Cavendish Laboratory, University of Cambridge, Cambridge, UK.
Institute for Studies in Transdisciplinary Engineering Education & Practice, Department of Chemical Engineering & Applied Chemistry, University of Toronto, Toronto, Canada.
Nat Biomed Eng. 2024 Mar;8(3):325-334. doi: 10.1038/s41551-023-01078-2. Epub 2023 Aug 7.
Single-molecule quantification of the strength and sequence specificity of interactions between proteins and nucleic acids would facilitate the probing of protein-DNA binding. Here we show that binding events between the catalytically inactive Cas9 ribonucleoprotein and any pre-defined short sequence of double-stranded DNA can be identified by sensing changes in ionic current as suitably designed barcoded linear DNA nanostructures with Cas9-binding double-stranded DNA overhangs translocate through solid-state nanopores. We designed barcoded DNA nanostructures to study the relationships between DNA sequence and the DNA-binding specificity, DNA-binding efficiency and DNA-mismatch tolerance of Cas9 at the single-nucleotide level. Nanopore-based sensing of DNA-barcoded nanostructures may help to improve the design of efficient and specific ribonucleoproteins for biomedical applications, and could be developed into sensitive protein-sensing assays.

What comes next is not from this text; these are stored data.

(** The end of a mutation: an error after the first write faults the volume. *)
Definition same_layout (i i' : fat16_information) : Prop :=
  sectors i' = sectors i ∧ clusters i' = clusters i ∧ cluster_bytes i' = cluster_bytes i ∧ fat_start i' = fat_start i ∧
  fat_sectors i' = fat_sectors i ∧ root_start i' = root_start i ∧ root_entries i' = root_entries i ∧
  data_start i' = data_start i ∧ fmounted i' = fmounted i.
Definition mutated v (e : fs_error) v' : Prop :=
  same_layout (info v) (info v') ∧ vpins v' = vpins v ∧ vready v' = vready v ∧ vbusy v' = vbusy v ∧ has_device v' = has_device v ∧
  (good o v → good o v' ∧ (∀ a, a < fat_start (info v) * FAT16_SECTOR_SIZE → vbyte o v' a = vbyte o v a) ∧
     (e = FS_OK → info v' = info v) ∧
     (e ≠ FS_OK → (info v' = info v ∧ (∀ a, vbyte o v' a = vbyte o v a) ∧ same_fat v v') ∨
        (faulted (info v') = true ∧ writable (info v') = false))).

Lemma wrote_unstarted s s' e : wstarted s' = false → wrote s s' → mutated (wvol s) e (wvol s').
Proof.
  intros Hst (I & P & R & B & Dv & _ & G). split_and!; try done; [by rewrite I..|]. intros Hg. destruct (G Hg) as (G1 & G2 & G3).
  split_and!; [done..|]. intros _. left. split_and!; [done|apply (G3 Hst)..].
Qed.
Lemma finish_mutated s s' e : wrote s s' →
  fst (finish e s') = e ∧ mutated (wvol s) e (wvol (snd (finish e s'))).
Proof.
  intros Hw. split; [done|]. unfold finish. destruct (decide (e = FS_OK)) as [->|He].
  - rewrite bool_decide_eq_false_2 by (by intros []). cbn [andb snd]. destruct Hw as (I & P & R & B & Dv & _ & G).
    split_and!; try done; [by rewrite I..|]. intros Hg. destruct (G Hg) as (G1 & G2 & G3). by split_and!.
  - rewrite bool_decide_eq_true_2 by done. cbn [andb]. destruct (wstarted s') eqn:Hst; cbn [snd].
    + destruct Hw as (I & P & R & B & Dv & _ & G). split_and!; try done; cbn; [by rewrite I..|].
      intros Hg. destruct (G Hg) as (G1 & G2 & G3). split_and!; [split; [apply G1|done]|done|done|]. intros _. by right.
    + by apply wrote_unstarted.
Qed.

Lemma calm_mutated v v1 e v2 : calm o v v1 → mutated v1 e v2 → mutated v e v2.
Proof.
  intros [F Hc] (L & P & R & B & Dv & G). unfold frame in F. destruct_and!. unfold mutated. rewrite <- H0.
  split_and!; [done|congruence..|]. intros Hg. destruct (Hc Hg) as [Hg1 Hb]. destruct (G Hg1) as (G1 & G2 & G3 & G4).
  split_and!; [done| |done|].
  - intros a Ha. rewrite <- Hb. by apply G2.
  - intros He. destruct (G4 He) as [(E1 & E2 & E3)|]; [left|by right]. split_and!; [done|intros a; by rewrite E2|].
    intros i Hi. rewrite <- H0 in Hi. rewrite E3 by done. by f_equal.
Qed.
Lemma calm_refused v v1 e : calm o v v1 → mutated v e v1.
Proof.
  intros H1. apply (calm_mutated _ _ _ _ H1). split_and!; try done. intros Hg. split_and!; try done. by left.
Qed.
Lemma wrote_if (b : bool) (e : fs_error) (m : action) s : writes m → wrote s (snd (if b then m s else (e, s))).
Proof. intros Hm. destruct b; [apply Hm|reflexivity]. Qed.

Lemma rewrite_mutated t size offset data bytes keep s : wstarted s = false →
  let '((e, _), s') := rewrite dops kmalloc kfree t size offset data bytes keep s in mutated (wvol s) e (wvol s').
Proof.
  intros Hst. unfold rewrite. destruct (_ || _); [by apply calm_refused|]. destruct (_ && _); [by apply calm_refused|].
  destruct (kmalloc _ _) as [granted h]. destruct granted; cbn [negb]; [|by apply calm_refused].
  set (s0 := W (wvol s) h false). assert (wrote s s0) as W0 by (unfold s0; rewrite <- Hst; apply heap_wrote).
  cbn [wvol s0]. destruct (allocate _ _ _) as [[e0 first] f]. set (e1 := if _ && _ && _ then FS_NO_SPACE else e0).
  pose proof (wrote_if (bool_decide (e1 = FS_OK)) e1 _ s0 (copy_contents_writes (told t) size offset data bytes keep f first)) as W1.
  destruct (if bool_decide (e1 = FS_OK) then _ else _) as [e2 s2]. cbn [snd] in W1.
  set (m := if bool_decide (e2 = FS_OK) then grow_directory dops t f s2 else _).
  assert (wrote s2 (snd m)) as W2 by (unfold m; destruct (bool_decide (e2 = FS_OK)); [apply grow_directory_wrote|reflexivity]).
  destruct m as [[e3 [t3 f3]] s3]. cbn [snd] in W2.
  pose proof (wrote_if (bool_decide (e3 = FS_OK)) e3 _ s3 (writes_and_ok _ _ flush_device_writes (persist_fat_writes f3))) as W3.
  destruct (if bool_decide (e3 = FS_OK) then _ else _) as [e4 s4]. cbn [snd] in W3. set (entry := aset _ 11 _).
  pose proof (wrote_if (bool_decide (e4 = FS_OK)) e4 _ s4 (publish_writes t3 entry)) as W4.
  destruct (if bool_decide (e4 = FS_OK) then _ else _) as [e5 s5]. cbn [snd] in W4.
  pose proof (wrote_if (bool_decide (e5 = FS_OK)) e5 _ s5 (persist_fat_writes (free_chain f3 (told t3) (wvol s5)))) as W5.
  destruct (if bool_decide (e5 = FS_OK) then _ else _) as [e6 s6]. cbn [snd] in W5.
  set (s7 := W (wvol s6) (kfree (wheap s6)) (wstarted s6)).
  assert (wrote s s7) as Hw.
  { transitivity s0; [done|]. transitivity s2; [done|]. transitivity s3; [done|]. transitivity s4; [done|].
    transitivity s5; [done|]. transitivity s6; [done|]. apply heap_wrote. }
  exact (proj2 (finish_mutated s s7 e6 Hw)).
Qed.
Lemma fat16_mount_sound_witness :
  let '(e, s') := fat16_mount (Some RamDisk.ops) MountSample.grants id true MountSample.start in
  let v := fst (store s') in
  (∀ a, vbyte RamDisk.ops v a = aget MountSample.image a) ∧ vbusy v = false ∧
  (e ≠ FS_OK → ∃ d', v = volume_zero d') ∧
  (e = FS_OK → vready v = true ∧ fmounted (info v) = true ∧ faulted (info v) = false ∧ mounted (disk s') = true ∧
     layout_ok (info v) ∧ fat_mirrors RamDisk.ops v ∧ good RamDisk.ops v ∧ (∀ id, pins_of v id = 0) ∧ (false = true → writable (info v) = false)).
Proof.
  pose proof (fat16_mount_sound RamDisk.ops MountSample.grants id false (RamDisk.start 4119 MountSample.image) () MountSample.start eq_refl
    ltac:(unfold device_ok; cbn; unfold UINT32_MAX; lia) MountSample.image_bytes) as H.
  destruct (fat16_mount _ _ _ _ _) as [e s']. exact H.
Defined.

Lemma fat16_mutation_fail_stop_witness :
  let '(e, s') := mutate RamDisk.ops MountSample.grants id MountSample.request (begin_with FatSample.vol ()) in
  mutated RamDisk.ops FatSample.vol e (wvol s') ∧ good RamDisk.ops (wvol s') ∧
  (vready FatSample.vol = true → faulted (info FatSample.vol) = true →
     e = FS_IO_ERROR ∧ dev (wvol s') = dev FatSample.vol ∧ fat (wvol s') = fat FatSample.vol).
Proof.
  pose proof (fat16_mutation_fail_stop RamDisk.ops MountSample.grants id MountSample.request FatSample.vol ()) as H.
  destruct (mutate _ _ _ _ _) as [e s']. apply H. split; [unfold device_ok; cbn; unfold UINT32_MAX; lia|]. intros E. discriminate E.
Defined.
(** What a scan that stopped after [r] bytes has seen. *)
Lemma string_loop_some fuel space src b s r : 0 ≤ b → string_loop kernel fuel space src b s = Some r →
  b ≤ r ≤ b + Z.of_nat fuel ∧ (b < r → RUM_USER_BASE ≤ src ∧ src + r ≤ RUM_USER_END) ∧
  (∀ k, b ≤ k < r → is_Some (user_entry space (src + k) s)) ∧ (∀ k, b ≤ k < r - 1 → user_byte space (src + k) s ≠ 0).
Proof.
  revert b; induction fuel as [|fuel IH]; intros b Hb; cbn [string_loop].
  { intros [= <-]. split_and!; intros; lia. }
  rewrite Z.geb_leb, Z.gtb_ltb. destruct (_ || _) eqn:E; [done|]. rewrite !orb_false_iff in E.
  destruct (user_entry space (src + b) s) as [e|] eqn:He; [|done]. fold (user_byte space (src + b) s).
  destruct (Z.eqb_spec (user_byte space (src + b) s) 0) as [Ez|Ez].
  - intros [= <-]. split_and!; [lia..|intros; lia| |intros; lia]. intros k Hk. replace k with b by lia. by exists e.
  - intros Hr. destruct (IH (b + 1) ltac:(lia) Hr) as (H1 & H2 & H3 & H4). split_and!; [lia..|intros; lia| |].
    + intros k Hk. destruct (decide (k = b)) as [->|]; [by exists e|apply H3; lia].
    + intros k Hk. destruct (decide (k = b)) as [->|]; [done|apply H4; lia].
Qed.
Lemma string_loop_stops fuel space src b n s : 0 ≤ b ≤ n → n - b < Z.of_nat fuel → RUM_USER_BASE ≤ src → src + n < RUM_USER_END →
  (∀ k, b ≤ k ≤ n → is_Some (user_entry space (src + k) s)) → (∀ k, b ≤ k < n → user_byte space (src + k) s ≠ 0) →
  user_byte space (src + n) s = 0 → string_loop kernel fuel space src b s = Some (n + 1).
Proof.
  revert b; induction fuel as [|fuel IH]; intros b Hb Hf Hlo Hhi He Hne Hz; [lia|]. cbn [string_loop].
  rewrite Z.geb_leb, Z.gtb_ltb. rewrite (proj2 (Z.ltb_ge src RUM_USER_BASE)), (proj2 (Z.leb_gt RUM_USER_END src)), (proj2 (Z.ltb_ge (RUM_USER_END - src - 1) b)) by lia.
  cbn [orb]. destruct (He b ltac:(lia)) as [e ->]. fold (user_byte space (src + b) s). destruct (decide (b = n)) as [->|].
  - by rewrite Hz.
  - rewrite (proj2 (Z.eqb_neq _ _) (Hne b ltac:(lia))). apply IH; try done; try lia; intros; [apply He|apply Hne]; lia.
Qed.
End UserMemory.

(** C13: A copy from user memory is granted exactly when it is empty or the kernel gave a
    buffer, the handle is a registered private space, and every byte of the range lies
    in the user half in a present user page of a table that space owns; it then returns
    precisely the bytes that the page tables of that space translate the range to. *)
Theorem paging_copy_from_user_exact kernel space given source bytes s data : 0 ≤ source → 0 ≤ bytes →
  paging_copy_from_user kernel space given source bytes s = Some data ↔
  (bytes ≠ 0 → given = true) ∧ readable kernel space source bytes s ∧ data = user_range kernel space source bytes s.
Proof.
  intros Hs Hb. unfold paging_copy_from_user. pose proof (user_bytes_spec kernel space source bytes false s Hs Hb) as Hu. cbv iota in Hu.
  rewrite copy_in_loop_spec by lia. destruct (Z.eqb_spec bytes 0) as [E|Hne]; cbn [negb andb].
  - destruct (user_bytes _ _ _ _ _ _); split; [intros [= <-]; split_and!; [done|by apply Hu|done]|by intros (_ & _ & ->)|done|].
    intros (_ & Hr & _). apply Hu in Hr. done.
  - destruct given; cbn [negb]; [|split; [done|]; intros [Hg _]; by specialize (Hg Hne)].
    destruct (user_bytes _ _ _ _ _ _); split; [intros [= <-]; split_and!; [done|by apply Hu|done]|by intros (_ & _ & ->)|done|].
    intros (_ & Hr & _). apply Hu in Hr. done.
Qed.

单分子定量分析蛋白质与核酸之间相互作用的强度和序列特异性,将有助于探测蛋白-DNA 结合。本文中,我们展示了通过检测离子电流的变化,可以识别出具有 Cas9 结合双链 DNA 突出端的经适当设计的带条形码线性 DNA 纳米结构与无活性 Cas9 核糖核蛋白之间的结合事件,这些纳米结构可以通过固态纳米孔进行转位。我们设计了带条形码的 DNA 纳米结构,以在单核苷酸水平上研究 DNA 序列与 Cas9 的 DNA 结合特异性、DNA 结合效率和 DNA 错配容忍度之间的关系。基于纳米孔的 DNA 条形码纳米结构检测,可能有助于改进用于生物医学应用的高效且特异性的核糖核蛋白的设计,并可进一步开发为灵敏的蛋白质检测分析方法。